_Assignment_: Only an exact repetition of every entry counts as the answer.

_Data provided_:

(** * Two-sided orthogonal Procrustes with a single transformation

    A shallow embedding of
    [procrustes/procrustes_two_sided_orthogonal_single_transformation.py]
    (class [TwoSidedOrthogonalSingleTransformationProcrustes]) and the
    properties of its constructor and of [calculate].

    Conventions of the embedding.
    - Array entries are exact rationals ([Q]).  The control flow, the
      comparisons and the constants ([1e-10], [1e-8], [1e5], [tol]) are the
      ones of the source; rounding, infinities and NaN of binary floating
      point are outside the model.
    - A 2-D numpy array is the list of its rows (so an array without rows
      has no columns here).  The numpy operations the class calls are in
      module [np].  The difference [a - b] broadcasts as numpy does and
      has no value where numpy raises; the other elementwise operations
      are used by the class on arrays of equal shapes only and are given
      for those.
    - The base class [Procrustes] and [OrthogonalProcrustes] are not part
      of the sources read here; the methods the class calls on them are
      the fields of the interface [Base].
    - Python exceptions are values of [exn]; a method that may raise
      returns [exn + _]. *)

From Stdlib Require Import List Bool Arith ZArith QArith Qabs Lia Lqa String.
From Stdlib Require Import Sorting.Sorted.
Import ListNotations.

Open Scope Q_scope.

(* ================================================================= *)
(** ** Scalar comparisons *)

(** Python's [x < y] on scalars. *)
Definition Qltb (x y : Q) : bool := negb (Qle_bool y x).

(** Python's [x >= y] on scalars. *)
Definition Qgeb (x y : Q) : bool := Qle_bool y x.

(** Python's [x > y] on scalars. *)
Definition Qgtb (x y : Q) : bool := Qltb y x.

(* ================================================================= *)
(** ** The numpy operations used by the class *)

Module np.

(** A 2-D array, as the list of its rows. *)
Definition ndarray : Type := list (list Q).

(** [a.shape] of a 2-D array. *)
Definition shape (a : ndarray) : nat * nat :=
  (List.length a, List.length (hd [] a)).

(** [a[i, j]]. *)
Definition item (a : ndarray) (i j : nat) : Q := nth j (nth i a []) 0.

(** Elementwise combination of two arrays of the same shape. *)
Fixpoint zip_with {A B C : Type} (f : A -> B -> C)
  (l : list A) (l' : list B) : list C :=
  match l, l' with
  | x :: r, y :: r' => f x y :: zip_with f r r'
  | _, _ => []
  end.

(** [a.T]: entry [(j, i)] of the result is entry [(i, j)] of [a]. *)
Definition T (a : ndarray) : ndarray :=
  map (fun j => map (fun row => nth j row 0) a) (seq 0 (snd (shape a))).

(** The length, along one axis, of the result of broadcasting two arrays
    together: equal lengths stay, a length 1 is stretched to the other
    length, and no other two lengths go together. *)
Definition broadcast_axis (n m : nat) : option nat :=
  if Nat.eqb n m then Some n
  else if Nat.eqb n 1 then Some m
  else if Nat.eqb m 1 then Some n
  else None.

(** [np.broadcast_to(a, (r, c))], for an array each of whose axes has the
    length asked for or the length 1: an axis of length 1 is repeated. *)
Definition broadcast_to (r c : nat) (a : ndarray) : ndarray :=
  map (fun i =>
         map (fun j =>
                item a (if Nat.eqb (fst (shape a)) r then i else 0%nat)
                       (if Nat.eqb (snd (shape a)) c then j else 0%nat))
             (seq 0 c))
      (seq 0 r).

(** [a - b]: the elementwise difference of the two arrays broadcast
    together, and [None] where numpy raises
    [ValueError: operands could not be broadcast together]. *)
Definition subtract (a b : ndarray) : option ndarray :=
  match broadcast_axis (fst (shape a)) (fst (shape b)),
        broadcast_axis (snd (shape a)) (snd (shape b)) with
  | Some r, Some c =>
      Some (zip_with (zip_with Qminus) (broadcast_to r c a)
                                       (broadcast_to r c b))
  | _, _ => None
  end.

(** [abs(a)], entry by entry. *)
Definition absolute (a : ndarray) : ndarray := map (map Qabs) a.

(** [np.multiply(a, b)]: the elementwise product. *)
Definition multiply (a b : ndarray) : ndarray :=
  zip_with (zip_with Qmult) a b.

(** [a > c] and [a < c] against a scalar: arrays of booleans. *)
Definition greater (a : ndarray) (c : Q) : list (list bool) :=
  map (map (fun x => Qgtb x c)) a.

Definition less (a : ndarray) (c : Q) : list (list bool) :=
  map (map (fun x => Qltb x c)) a.

(** [mask.all()]: every entry is true (true on an array without
    entries). *)
Definition all (mask : list (list bool)) : bool :=
  forallb (forallb (fun b => b)) mask.

(** [a[mask] = c]: the entries selected by the mask are overwritten. *)
Definition setitem_mask (a : ndarray) (mask : list (list bool)) (c : Q)
  : ndarray :=
  zip_with (zip_with (fun x (b : bool) => if b then c else x)) a mask.

(** Inner product of a row with a column. *)
Definition inner (r c : list Q) : Q :=
  fold_right Qplus 0 (zip_with Qmult r c).

(** [np.dot(a, b)] on 2-D arrays: the matrix product. *)
Definition dot (a b : ndarray) : ndarray :=
  map (fun row => map (fun col => inner row col) (T b)) a.

(** [np.diag(v)] on a vector: the square array with [v] on its diagonal. *)
Definition diag (v : list Q) : ndarray :=
  let n := List.length v in
  map (fun i => map (fun j => if Nat.eqb i j then nth i v 0 else 0) (seq 0 n))
      (seq 0 n).

(** [np.eye(n)]. *)
Definition eye (n : nat) : ndarray := diag (repeat 1 n).

End np.

(* ================================================================= *)
(** ** [itertools.product] *)

Module itertools.

(** One round of the comprehension
    [result = [x+[y] for x in result for y in pool]]. *)
Definition extend {A : Type} (pool : list A) (result : list (list A))
  : list (list A) :=
  flat_map (fun x => map (fun y => x ++ [y]) pool) result.

(** [list(product(pool, repeat=n))]: starting from [[[]]], one round per
    copy of the pool. *)
Definition product {A : Type} (pool : list A) (n : nat) : list (list A) :=
  Nat.iter n (extend pool) [[]].

End itertools.

(** The order of Python tuples: lexicographic. *)
Inductive lex_lt : list Q -> list Q -> Prop :=
| lex_nil : forall y l, lex_lt [] (y :: l)
| lex_head : forall x y l l', x < y -> lex_lt (x :: l) (y :: l')
| lex_tail : forall x l l', lex_lt l l' -> lex_lt (x :: l) (x :: l').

_Exercise answer_:
(** * Two-sided orthogonal Procrustes with a single transformation

    A shallow embedding of
    [procrustes/procrustes_two_sided_orthogonal_single_transformation.py]
    (class [TwoSidedOrthogonalSingleTransformationProcrustes]) and the
    properties of its constructor and of [calculate].

    Conventions of the embedding.
    - Array entries are exact rationals ([Q]).  The control flow, the
      comparisons and the constants ([1e-10], [1e-8], [1e5], [tol]) are the
      ones of the source; rounding, infinities and NaN of binary floating
      point are outside the model.
    - A 2-D numpy array is the list of its rows (so an array without rows
      has no columns here).  The numpy operations the class calls are in
      module [np].  The difference [a - b] broadcasts as numpy does and
      has no value where numpy raises; the other elementwise operations
      are used by the class on arrays of equal shapes only and are given
      for those.
    - The base class [Procrustes] and [OrthogonalProcrustes] are not part
      of the sources read here; the methods the class calls on them are
      the fields of the interface [Base].
    - Python exceptions are values of [exn]; a method that may raise
      returns [exn + _]. *)

From Stdlib Require Import List Bool Arith ZArith QArith Qabs Lia Lqa String.
From Stdlib Require Import Sorting.Sorted.
Import ListNotations.

Open Scope Q_scope.

(* ================================================================= *)
(** ** Scalar comparisons *)

(** Python's [x < y] on scalars. *)
Definition Qltb (x y : Q) : bool := negb (Qle_bool y x).

(** Python's [x >= y] on scalars. *)
Definition Qgeb (x y : Q) : bool := Qle_bool y x.

(** Python's [x > y] on scalars. *)
Definition Qgtb (x y : Q) : bool := Qltb y x.

(* ================================================================= *)
(** ** The numpy operations used by the class *)

Module np.

(** A 2-D array, as the list of its rows. *)
Definition ndarray : Type := list (list Q).

(** [a.shape] of a 2-D array. *)
Definition shape (a : ndarray) : nat * nat :=
  (List.length a, List.length (hd [] a)).

(** [a[i, j]]. *)
Definition item (a : ndarray) (i j : nat) : Q := nth j (nth i a []) 0.

(** Elementwise combination of two arrays of the same shape. *)
Fixpoint zip_with {A B C : Type} (f : A -> B -> C)
  (l : list A) (l' : list B) : list C :=
  match l, l' with
  | x :: r, y :: r' => f x y :: zip_with f r r'
  | _, _ => []
  end.

(** [a.T]: entry [(j, i)] of the result is entry [(i, j)] of [a]. *)
Definition T (a : ndarray) : ndarray :=
  map (fun j => map (fun row => nth j row 0) a) (seq 0 (snd (shape a))).

(** The length, along one axis, of the result of broadcasting two arrays
    together: equal lengths stay, a length 1 is stretched to the other
    length, and no other two lengths go together. *)
Definition broadcast_axis (n m : nat) : option nat :=
  if Nat.eqb n m then Some n
  else if Nat.eqb n 1 then Some m
  else if Nat.eqb m 1 then Some n
  else None.

(** [np.broadcast_to(a, (r, c))], for an array each of whose axes has the
    length asked for or the length 1: an axis of length 1 is repeated. *)
Definition broadcast_to (r c : nat) (a : ndarray) : ndarray :=
  map (fun i =>
         map (fun j =>
                item a (if Nat.eqb (fst (shape a)) r then i else 0%nat)
                       (if Nat.eqb (snd (shape a)) c then j else 0%nat))
             (seq 0 c))
      (seq 0 r).

(** [a - b]: the elementwise difference of the two arrays broadcast
    together, and [None] where numpy raises
    [ValueError: operands could not be broadcast together]. *)
Definition subtract (a b : ndarray) : option ndarray :=
  match broadcast_axis (fst (shape a)) (fst (shape b)),
        broadcast_axis (snd (shape a)) (snd (shape b)) with
  | Some r, Some c =>
      Some (zip_with (zip_with Qminus) (broadcast_to r c a)
                                       (broadcast_to r c b))
  | _, _ => None
  end.

(** [abs(a)], entry by entry. *)
Definition absolute (a : ndarray) : ndarray := map (map Qabs) a.

(** [np.multiply(a, b)]: the elementwise product. *)
Definition multiply (a b : ndarray) : ndarray :=
  zip_with (zip_with Qmult) a b.

(** [a > c] and [a < c] against a scalar: arrays of booleans. *)
Definition greater (a : ndarray) (c : Q) : list (list bool) :=
  map (map (fun x => Qgtb x c)) a.

Definition less (a : ndarray) (c : Q) : list (list bool) :=
  map (map (fun x => Qltb x c)) a.

(** [mask.all()]: every entry is true (true on an array without
    entries). *)
Definition all (mask : list (list bool)) : bool :=
  forallb (forallb (fun b => b)) mask.

(** [a[mask] = c]: the entries selected by the mask are overwritten. *)
Definition setitem_mask (a : ndarray) (mask : list (list bool)) (c : Q)
  : ndarray :=
  zip_with (zip_with (fun x (b : bool) => if b then c else x)) a mask.

(** Inner product of a row with a column. *)
Definition inner (r c : list Q) : Q :=
  fold_right Qplus 0 (zip_with Qmult r c).

(** [np.dot(a, b)] on 2-D arrays: the matrix product. *)
Definition dot (a b : ndarray) : ndarray :=
  map (fun row => map (fun col => inner row col) (T b)) a.

(** [np.diag(v)] on a vector: the square array with [v] on its diagonal. *)
Definition diag (v : list Q) : ndarray :=
  let n := List.length v in
  map (fun i => map (fun j => if Nat.eqb i j then nth i v 0 else 0) (seq 0 n))
      (seq 0 n).

(** [np.eye(n)]. *)
Definition eye (n : nat) : ndarray := diag (repeat 1 n).

End np.

(* ================================================================= *)
(** ** [itertools.product] *)

Module itertools.

(** One round of the comprehension
    [result = [x+[y] for x in result for y in pool]]. *)
Definition extend {A : Type} (pool : list A) (result : list (list A))
  : list (list A) :=
  flat_map (fun x => map (fun y => x ++ [y]) pool) result.

(** [list(product(pool, repeat=n))]: starting from [[[]]], one round per
    copy of the pool. *)
Definition product {A : Type} (pool : list A) (n : nat) : list (list A) :=
  Nat.iter n (extend pool) [[]].

End itertools.

(** The order of Python tuples: lexicographic. *)
Inductive lex_lt : list Q -> list Q -> Prop :=
| lex_nil : forall y l, lex_lt [] (y :: l)
| lex_head : forall x y l l', x < y -> lex_lt (x :: l) (y :: l')
| lex_tail : forall x l l', lex_lt l l' -> lex_lt (x :: l) (x :: l').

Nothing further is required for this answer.